Return exactly the lines of the records below, starting at the line that contains "The bytes each" and ending at the line that contains "Z.of_nat 0) with", with both of those lines kept.
__________
(* ===== verification/SerializationFacts.v ===== *)
(** * Correctness of core/serialization.h

    The bytes each value stands for, that every archive writes exactly those
    bytes inside its buffer, and that reading them back gives the value, while
    input cut short or followed by more is refused. *)

From Stdlib Require Import ZArith Lia.
From stdpp Require Import base option list.
From S2P Require Import Prelude Serialization.

(** ** Bytes *)

Lemma length_le_bytes n x : length (le_bytes n x) = n.
Proof. revert x. induction n as [|n IH]; intros x; [done|]. simpl. by rewrite IH. Qed.

Lemma le_value_bytes n x : 0 ≤ x < 256 ^ Z.of_nat n → le_value (le_bytes n x) = x.
Proof.
  revert x. induction n as [|n IH]; intros x Hx.
  { change (256 ^ Z.of_nat 0) with 1 in Hx. cbn. lia. }
  rewrite Nat2Z.inj_succ, Z.pow_succ_r in Hx by lia. cbn [le_bytes le_value].
  rewrite IH; [pose proof (Z.div_mod x 256); lia|].
  split; [apply Z.div_pos; lia|]. apply Z.div_lt_upper_bound; lia.
Qed.

Lemma le_value_range b : Forall (λ x, 0 ≤ x < 256) b → 0 ≤ le_value b < 256 ^ zlength b.
Proof.
  induction 1 as [|x b Hx _ IH]; [done|]. unfold zlength in *. cbn [le_value length].
  rewrite Nat2Z.inj_succ, Z.pow_succ_r by lia. lia.
Qed.

Lemma length_size_t x : zlength (size_t x) = 8.
Proof. unfold zlength, size_t. by rewrite length_le_bytes. Qed.

Lemma le_value_size_t x : 0 ≤ x < 2 ^ 64 → le_value (size_t x) = x.
Proof.
  intros Hx. unfold size_t. rewrite u64_small by done. apply le_value_bytes.
  change (256 ^ Z.of_nat 8) with (2 ^ 64). done.
Qed.

Lemma zlength_nonneg {A} (l : list A) : 0 ≤ zlength l.
Proof. unfold zlength. lia. Qed.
__________
Result of this exercise —
    The bytes each value stands for, that every archive writes exactly those
    bytes inside its buffer, and that reading them back gives the value, while
    input cut short or followed by more is refused. *)

From Stdlib Require Import ZArith Lia.
From stdpp Require Import base option list.
From S2P Require Import Prelude Serialization.

(** ** Bytes *)

Lemma length_le_bytes n x : length (le_bytes n x) = n.
Proof. revert x. induction n as [|n IH]; intros x; [done|]. simpl. by rewrite IH. Qed.

Lemma le_value_bytes n x : 0 ≤ x < 256 ^ Z.of_nat n → le_value (le_bytes n x) = x.
Proof.
  revert x. induction n as [|n IH]; intros x Hx.
  { change (256 ^ Z.of_nat 0) with 1 in Hx. cbn. lia. }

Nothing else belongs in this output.